◆ **Assignment**: Exactly the lines from the opening of the data through the line containing "TransferDetail.transfers_available (TransferDetail.reload env)" should be reproduced, please, with nothing added.

◆ **Data supplied**:
(** The page stays in step with the store: after an update that ran to its
    end and a reload that was answered, the page shows the stored record
    again. *)
Lemma handleStatusUpdate_page_shows_stored
  (tid : string) (env : TransferDetail.Env) (pg pg' : TransferDetail.Page)
  (db db' : Store.DB) (u : User.t) (t : RepairTransfer.t) :
  TransferDetail.user pg = Some u ->
  TransferDetail.transfer pg = Some t ->
  Store.find tid db = Some t ->
  inScope u t ->
  TransferDetail.transfers_available (TransferDetail.reload env) = true ->
  TransferDetail.handleStatusUpdate tid env pg db = (TransferDetail.Updated, pg', db') ->
  TransferDetail.transfer pg' = Store.find tid db' /\ Store.find tid db' <> None.
Proof.
  intros Hu Ht Hfind Hscope Ha Hrun.
  pose proof (handleStatusUpdate_updated _ _ _ _ Hu Ht Hrun) as Hdb.
  unfold TransferDetail.handleStatusUpdate in Hrun. rewrite Hu, Ht in Hrun.
  destruct (TransferDetail.writes tid u t (TransferDetail.updateForm pg) env db)
    as [[x|] db1] eqn:Hw; [|discriminate].
  injection Hrun as <- Hdb1. subst db1. simpl.
  rewrite loadTransferData_transfer by exact Ha.
  destruct (updateData_creation_fields u t (TransferDetail.updateForm pg) env)
    as (Hid & Hbf & Hbt & _).
  assert (Hnew : Store.find tid db'
                 = Some (Store.merge t (TransferDetail.updateData u t
                                          (TransferDetail.updateForm pg) env))).
  { rewrite Hdb, find_create_log, find_update_transfer by exact Hid.
    rewrite Hfind. reflexivity. }
  rewrite Hnew.
  apply inScopeb_iff in Hscope. unfold inScopeb in *. simpl.
  rewrite Hbf, Hbt. simpl. rewrite Hscope. split; [reflexivity|discriminate].
Qed.

(** C7, as stated, fails: the logged [old_status] is the status of the
    page's copy of the record.  After an update whose reload was not
    answered the page shows 'Pending' while the store holds 'Received'; the
    next update logs 'Pending' as the old status. *)
Lemma logged_old_status_may_be_stale :
  ~ (forall tid env pg db pg' db' r,
        TransferDetail.canUpdate pg = true ->
        Store.find tid db = Some r ->
        TransferDetail.handleStatusUpdate tid env pg db = (TransferDetail.Updated, pg', db') ->
        exists l,
          Store.statusLogs db' = Store.statusLogs db ++ [l] /\
          StatusLog.old_status l = Some (RepairTransfer.status r)).
Proof.
  intro H.
  pose (pg := TransferDetail.changeStatus "In Repair" stale_status_page).
  pose (res := TransferDetail.handleStatusUpdate "transfer_1709280000000_4fzyo82mv"
                 later_update_env pg stale_status_db).
  destruct (H "transfer_1709280000000_4fzyo82mv" later_update_env pg stale_status_db
              (snd (fst res)) (snd res)
              (Store.merge pending_row
                 (TransferDetail.updateData admin pending_row
                    (TransferDetail.updateForm
                       (TransferDetail.changeStatus "Received"
                          (toggleUpdateForm admin_page)))
                    reload_fails_env)))
    as (l & Hlogs & Hold).
  - vm_compute. reflexivity.
  - vm_compute. reflexivity.
  - vm_compute. reflexivity.
  - vm_compute in Hlogs. injection Hlogs as <-.
    vm_compute in Hold. discriminate Hold.
Qed.

(** C7, amended.  A status update that runs to its end appends exactly one
    log entry, for that transfer: its [old_status] is the status of the
    record as the page holds it ([transfer.status]), its [new_status] the
    status chosen in the form, its remarks the remarks of the form and its
    [updated_by] the name of the acting user.  When the page shows the
    stored record, [old_status] is the status the stored record had before
    the update and [new_status] the status it has after. *)
Theorem handleStatusUpdate_logs_page_status
  (tid : string) (env : TransferDetail.Env) (pg pg' : TransferDetail.Page)
  (db db' : Store.DB) (u : User.t) (t : RepairTransfer.t) :
  TransferDetail.user pg = Some u ->
  TransferDetail.transfer pg = Some t ->
  TransferDetail.handleStatusUpdate tid env pg db = (TransferDetail.Updated, pg', db') ->
  exists l,
    Store.statusLogs db' = Store.statusLogs db ++ [l] /\
    StatusLog.transfer_id l = tid /\
    StatusLog.old_status l = Some (RepairTransfer.status t) /\
    StatusLog.new_status l = StatusUpdateForm.status (TransferDetail.updateForm pg) /\
    StatusLog.remarks l = Some (StatusUpdateForm.remarks (TransferDetail.updateForm pg)) /\
    StatusLog.updated_by l = User.name u /\
    StatusLog.user_id l = User.id u /\
    (Store.find tid db = Some t ->
     StatusLog.old_status l = option_map RepairTransfer.status (Store.find tid db) /\
     option_map RepairTransfer.status (Store.find tid db')
     = Some (StatusLog.new_status l)).
Proof.
  intros Hu Ht Hrun.
  rewrite (handleStatusUpdate_updated _ _ _ _ Hu Ht Hrun).
  destruct (updateData_creation_fields u t (TransferDetail.updateForm pg) env) as [Hid _].
  destruct (updateData_common_fields u t (TransferDetail.updateForm pg) env) as [Hs _].
  eexists. split; [reflexivity|]. simpl.
  do 6 (split; [reflexivity|]).
  intro Hfind.
  rewrite find_create_log, find_update_transfer by exact Hid.
  rewrite Hfind. simpl. rewrite Hs. split; reflexivity.
Qed.

Lemma handleStatusUpdate_logs_page_status_witness :
  exists l,
    Store.statusLogs
      (snd (TransferDetail.handleStatusUpdate "transfer_1709280000000_4fzyo82mv" update_env
              (TransferDetail.changeRemarks "arrived"
                 (TransferDetail.changeStatus "Received" admin_page))
              one_row_db))
    = [pending_log; l] /\
    StatusLog.transfer_id l = "transfer_1709280000000_4fzyo82mv" /\
    StatusLog.old_status l = Some "Pending" /\
    StatusLog.new_status l = "Received" /\
    StatusLog.remarks l = Some "arrived" /\
    StatusLog.updated_by l = "Root".
Proof.
  pose (pg := TransferDetail.changeRemarks "arrived"
                (TransferDetail.changeStatus "Received" admin_page)).
  pose (res := TransferDetail.handleStatusUpdate "transfer_1709280000000_4fzyo82mv"
                 update_env pg one_row_db).
  destruct (@handleStatusUpdate_logs_page_status
              "transfer_1709280000000_4fzyo82mv" update_env pg (snd (fst res))
              one_row_db (snd res) admin pending_row)
    as (l & Hlogs & Htid & Hold & Hnew & Hrem & Hby & _).
  - reflexivity.
  - reflexivity.
  - vm_compute. reflexivity.
  - exists l. repeat split; assumption.
Defined.

Lemma same_creation_fields_refl (r : RepairTransfer.t) : same_creation_fields r r.
Proof. unfold same_creation_fields. repeat split. Qed.

(** Merging an object that names no creation-time field keeps those fields. *)
Lemma merge_same_creation_fields (r : RepairTransfer.t) (p : PartialTransfer.t) :
  PartialTransfer.id p = None /\
  PartialTransfer.branch_from p = None /\
  PartialTransfer.branch_to p = None /\
  PartialTransfer.customer_name p = None /\
  PartialTransfer.phone_model p = None /\
  PartialTransfer.imei p = None /\
  PartialTransfer.passcode p = None /\
  PartialTransfer.problem_description p = None /\
  PartialTransfer.staff_receive_name p = None /\
  PartialTransfer.date_from_branch p = None /\
  PartialTransfer.staff_send_name p = None /\
  PartialTransfer.date_sent_to_branch p = None /\
  PartialTransfer.created_at p = None /\
  PartialTransfer.user_id p = None ->
  same_creation_fields r (Store.merge r p).
Proof.
  intros (H1 & H2 & H3 & H4 & H5 & H6 & H7 & H8 & H9 & H10 & H11 & H12 & H13 & H14).
  unfold same_creation_fields, Store.merge. simpl.
  rewrite H1, H2, H3, H4, H5, H6, H7, H8, H9, H10, H11, H12, H13, H14.
  simpl. repeat split.
Qed.

Lemma Forall2_map_self {A} (R : A -> A -> Prop) (f : A -> A) (l : list A) :
  (forall x, R x (f x)) -> Forall2 R l (map f l).
Proof.
  intro H. induction l as [|x xs IH]; simpl; constructor; [apply H|exact IH].
Qed.

Lemma update_transfer_same_creation_fields
  (tid : string) (u : User.t) (t : RepairTransfer.t) (form : StatusUpdateForm.t)
  (env : TransferDetail.Env) (db : Store.DB) :
  Forall2 same_creation_fields (Store.repairTransfers db)
    (Store.repairTransfers
       (Store.update_transfer tid (TransferDetail.updateData u t form env) db)).
Proof.
  unfold Store.update_transfer. simpl. apply Forall2_map_self. intro r.
  destruct (String.eqb (RepairTransfer.id r) tid).
  - apply merge_same_creation_fields. apply updateData_creation_fields.
  - apply same_creation_fields_refl.
Qed.

(** C8.  Whatever the page, the form, the environment and the way the call
    ends, [handleStatusUpdate] leaves the stored records in place, each with
    the id, route, customer, device, intake and dispatch fields, [created_at]
    and [user_id] it had before; only the other eight fields (status,
    remarks, [updated_by], [updated_at] and the four repair fields) can
    differ. *)
Theorem handleStatusUpdate_keeps_creation_fields
  (tid : string) (env : TransferDetail.Env) (pg : TransferDetail.Page) (db : Store.DB) :
  Forall2 same_creation_fields
    (Store.repairTransfers db)
    (Store.repairTransfers (snd (TransferDetail.handleStatusUpdate tid env pg db))).
Proof.
  assert (Hsame : Forall2 same_creation_fields
                    (Store.repairTransfers db) (Store.repairTransfers db)).
  { induction (Store.repairTransfers db) as [|r rs IH]; constructor;
      [apply same_creation_fields_refl|exact IH]. }
  unfold TransferDetail.handleStatusUpdate.
  destruct (TransferDetail.user pg) as [u|]; [|exact Hsame].
  destruct (TransferDetail.transfer pg) as [t|]; [|exact Hsame].
  unfold TransferDetail.writes, Store.bind, Store.request.
  destruct (TransferDetail.update_available env); simpl; [|exact Hsame].
  destruct (TransferDetail.log_available env); simpl;
    apply update_transfer_same_creation_fields.
Qed.

(** C10, as stated, fails: with empty remarks in the form the handler writes
    the remarks of the page's copy of the record.  After an update whose
    reload was not answered the store holds "in progress" and the page still
    shows "arrived"; the next update, with empty remarks, puts "arrived" back
    into the record. *)
Lemma empty_remarks_may_change_record_remarks :
  ~ (forall tid env pg db pg' db' r r',
        TransferDetail.canUpdate pg = true ->
        StatusUpdateForm.remarks (TransferDetail.updateForm pg) = EmptyString ->
        Store.find tid db = Some r ->
        TransferDetail.handleStatusUpdate tid env pg db = (TransferDetail.Updated, pg', db') ->
        Store.find tid db' = Some r' ->
        RepairTransfer.remarks r' = RepairTransfer.remarks r).
Proof.
  intro H.
  pose (res := TransferDetail.handleStatusUpdate "transfer_1709280000000_4fzyo82mv"
                 later_update_env stale_remarks_page stale_remarks_db).
  pose (r := Store.merge noted_row
               (TransferDetail.updateData admin noted_row
                  (TransferDetail.updateForm
                     (TransferDetail.changeRemarks "in progress"
                        (TransferDetail.changeStatus "In Repair"
                           (toggleUpdateForm noted_page))))
                  reload_fails_env)).
  pose (r' := Store.merge r
                (TransferDetail.updateData admin noted_row
                   (TransferDetail.updateForm stale_remarks_page) later_update_env)).
  assert (Hsame : RepairTransfer.remarks r' = RepairTransfer.remarks r).
  { apply (H "transfer_1709280000000_4fzyo82mv" later_update_env stale_remarks_page
             stale_remarks_db (snd (fst res)) (snd res) r r');
      vm_compute; reflexivity. }
  vm_compute in Hsame. discriminate Hsame.
Qed.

◆ **Answer box**:
(** The page stays in step with the store: after an update that ran to its
    end and a reload that was answered, the page shows the stored record
    again. *)
Lemma handleStatusUpdate_page_shows_stored
  (tid : string) (env : TransferDetail.Env) (pg pg' : TransferDetail.Page)
  (db db' : Store.DB) (u : User.t) (t : RepairTransfer.t) :
  TransferDetail.user pg = Some u ->
  TransferDetail.transfer pg = Some t ->
  Store.find tid db = Some t ->
  inScope u t ->
  TransferDetail.transfers_available (TransferDetail.reload env) = true ->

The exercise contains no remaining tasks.